The question about my journalistic credentials also came up again during a press conference with Dick Durbin one year later. It is true: I come at things from a conservative perspective. I am honest about that. Unlike media with a liberal disposition, I always have been honest about that.
As a producer of Emmy award-winning TV, I have also had a variety of financial arrangements with TV networks from shared revenue arrangements with stations like FOX to brokered time deals – and, frankly, I prefer it that way. Here's a good example of why.

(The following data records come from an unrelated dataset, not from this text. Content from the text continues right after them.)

(* ===== verification/TcpDis.v ===== *)
(** * The buffered DIS channel (src/src/lib/Libifl/tcp_dis.c)

    A [tcp_chan] carries a read and a write buffer.  Readers advance the lead
    pointer and then commit (trail := lead) or roll back (lead := trail);
    writers append at the lead pointer, commit, and a flush sends the committed
    prefix.  Pointers are modelled as offsets into their block, the block as the
    list of its cells; accesses outside a block are [UB].

    The kernel side of the socket is part of the state: the results the
    successive [socket_read] and [write_ac_socket] calls will have, and the
    bytes already handed to the kernel. *)

From S2P Require Import Prelude.
From stdpp Require Import base list numbers option.

Local Open Scope Z_scope.
Local Open Scope st_scope.

(** ** State *)

Record tcpdisbuf := mk_tcpdisbuf {
  tdis_bufsize : Z;
  tdis_leadp : Z;
  tdis_trailp : Z;
  tdis_eod : Z;
  tdis_thebuf : list Z
}.

(** The error codes [socket_read] returns. *)
Inductive sock_error :=
| SockTimeout | SockClose | SockData_err | SockRead_err | SockMalloc_err.

Definition PBSE_TIMEOUT : Z := 15085.
Definition PBSE_SOCKET_READ : Z := 15098.
Definition PBSE_SOCKET_CLOSE : Z := 15099.
Definition PBSE_SOCKET_DATA : Z := 15112.

Definition sock_rc (e : sock_error) : Z :=
  match e with
  | SockTimeout => PBSE_TIMEOUT
  | SockClose => PBSE_SOCKET_CLOSE
  | SockData_err => PBSE_SOCKET_DATA
  | SockRead_err => PBSE_SOCKET_READ
  | SockMalloc_err => PBSE_MEM_MALLOC
  end.

(** What one [socket_read] call delivers, and what one [write_ac_socket] call
    returns: [WrSome n] accepts at most [n] bytes, [WrIntr] is -1 with [EINTR],
    [WrFail] is -1 with another [errno]. *)
Inductive read_event := RdData (bs : list Z) | RdErr (e : sock_error).
Inductive write_event := WrSome (n : Z) | WrIntr | WrFail.

Record tcp_chan := mk_tcp_chan {
  readbuf : tcpdisbuf;
  writebuf : tcpdisbuf;
  IsTimeout : Z;
  ReadErrno : Z;
  SelectErrno : Z;
  sock : Z
}.

(** [dis_umax]/[dis_umaxd] of disiui_.c and [ulmax]/[ulmaxdigs] of disrsl_.c. *)
Record dis_statics := mk_dis_statics {
  dis_umaxd : Z;
  dis_umax : option (list Z);
  ulmaxdigs : Z;
  ulmax : option (list Z)
}.

Record world := mk_world {
  chan : tcp_chan;
  net_in : list read_event;
  net_wr : list write_event;
  net_out : list Z;
  statics : dis_statics
}.

Definition M (A : Type) : Type := ST world A.

Definition set_chan (c : tcp_chan) (w : world) : world :=
  mk_world c (net_in w) (net_wr w) (net_out w) (statics w).
Definition set_readbuf (b : tcpdisbuf) (w : world) : world :=
  let c := chan w in
  set_chan (mk_tcp_chan b (writebuf c) (IsTimeout c) (ReadErrno c) (SelectErrno c) (sock c)) w.
Definition set_writebuf (b : tcpdisbuf) (w : world) : world :=
  let c := chan w in
  set_chan (mk_tcp_chan (readbuf c) b (IsTimeout c) (ReadErrno c) (SelectErrno c) (sock c)) w.
Definition set_errs (t r s : Z) (w : world) : world :=
  let c := chan w in
  set_chan (mk_tcp_chan (readbuf c) (writebuf c) t r s (sock c)) w.
Definition set_net_in (l : list read_event) (w : world) : world :=
  mk_world (chan w) l (net_wr w) (net_out w) (statics w).
Definition set_net_wr (l : list write_event) (out : list Z) (w : world) : world :=
  mk_world (chan w) (net_in w) l out (statics w).
Definition set_statics (s : dis_statics) (w : world) : world :=
  mk_world (chan w) (net_in w) (net_wr w) (net_out w) s.

Definition THE_BUF_SIZE : Z := 262144.

(** ** Operations *)

Section Ops.
Context `{Platform}.

(** The character-by-character move of [tcp_pack_buff]. *)
Fixpoint pack_loop (n : nat) (i start : Z) (buf : list Z) : option (list Z) :=
  match n with
  | O => Some buf
  | S n' =>
      c ← mem_read buf (i + start) 1;
      buf' ← mem_write buf i c;
      pack_loop n' (i + 1) start buf'
  end.

Definition tcp_pack_buff (tp : tcpdisbuf) : option tcpdisbuf :=
  let start := tdis_trailp tp in
  if start =? 0 then Some tp
  else
    let amt := u64 (tdis_eod tp - tdis_trailp tp) in
    if amt <? zlen (tdis_thebuf tp) then
      buf ← pack_loop (Z.to_nat amt) 0 start (tdis_thebuf tp);
      buf' ← mem_write buf amt [c_nul];
      Some (mk_tcpdisbuf (tdis_bufsize tp) (tdis_leadp tp - start)
              (tdis_trailp tp - start) (tdis_eod tp - start) buf')
    else None.

(** [socket_read]: the next result the kernel has for the descriptor; nothing
    more to come is a timeout. *)
Definition socket_read : M (list Z + sock_error) := fun w =>
  match net_in w with
  | [] => Ret (inr SockTimeout) w
  | RdData bs :: l => Ret (inl bs) (set_net_in l w)
  | RdErr e :: l => Ret (inr e) (set_net_in l w)
  end.

(** Data that fits behind [tdis_eod]. *)
Definition tcp_read_fit (tp : tcpdisbuf) (new_data : list Z) : option tcpdisbuf :=
  buf ← mem_write (tdis_thebuf tp) (tdis_eod tp) (new_data ++ [c_nul]);
  Some (mk_tcpdisbuf (tdis_bufsize tp) (tdis_leadp tp) (tdis_trailp tp)
          (tdis_eod tp + zlen new_data) buf).

(** Data that does not fit: both parts are printed as C strings into a new
    block of [newsize + 1] bytes. *)
Definition tcp_read_expand (tp : tcpdisbuf) (new_data : list Z) (newsize : Z) :
    option tcpdisbuf :=
  old ← cstring (tdis_thebuf tp);
  fresh ← cstring (new_data ++ [c_nul]);
  let s := take (Z.to_nat (newsize - 1)) (old ++ fresh) in
  Some (mk_tcpdisbuf newsize (i32 (tdis_leadp tp)) (i32 (tdis_trailp tp))
          (i32 (tdis_eod tp) + zlen new_data)
          (s ++ replicate (Z.to_nat (newsize + 1 - zlen s)) c_nul)).

(** Returns the code, [*read_len] and [*avail_len]. *)
Definition tcp_read (read_len avail_len : Z) : M (Z * Z * Z) :=
  let* w := st_get in
  let* tp := st_lift (tcp_pack_buff (readbuf (chan w))) in
  st_modify (fun w => set_errs 0 0 0 (set_readbuf tp w)) >>>
  let tdis_buf_len := i32 (tdis_bufsize tp) in
  let max_read_len := i32 (tdis_bufsize tp - tdis_eod tp) in
  let* r := socket_read in
  match r with
  | inr SockTimeout =>
      st_modify (set_errs 1 0 0) >>> st_ret (PBSE_TIMEOUT, read_len, avail_len)
  | inr e =>
      st_modify (set_errs 0 (sock_rc e) (sock_rc e)) >>>
      st_ret (sock_rc e, read_len, avail_len)
  | inl new_data =>
      let n := zlen new_data in
      if n <? max_read_len then
        let* tp' := st_lift (tcp_read_fit tp new_data) in
        st_modify (set_readbuf tp') >>>
        st_ret (PBSE_NONE, n, tdis_eod tp' - tdis_leadp tp')
      else
        let newsize := u64 ((tdis_buf_len + n) * 2) in
        if calloc_ok (newsize + 1) then
          let* tp' := st_lift (tcp_read_expand tp new_data newsize) in
          st_modify (set_readbuf tp') >>>
          st_ret (PBSE_NONE, n, tdis_eod tp' - tdis_leadp tp')
        else st_ret (PBSE_MEM_MALLOC, n, avail_len)
  end.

The week before my new program, “Power Player” aired last fall, the TV station was flooded with calls asking why the station was “dealing with me.” Fortunately, in that instance and others, our contracts protected us.
But take a guess who was responsible for the calls.
But there is a big difference between what Illinois Policy Institute is doing and what I and many other conservative bloggers and reporters do. I may come at things from a conservative perspective but I don’t have any horse I am profiting from in the race.
Illinois Policy Institute receives millions in tax-exempt funding and – in my opinion – misuses it for financial and political gain. The organization has repeatedly misused its tax status and played footsie with political candidates and causes that it has a vested interest in.
The IRS and the attorney general's office really need to take a serious look at how the Illinois Policy Institute and the Illinois Opportunity Project operate – especially where candidate Bruce Rauner is concerned.
If I were a Democrat, I wouldn’t let Scott Reeder in the press box either.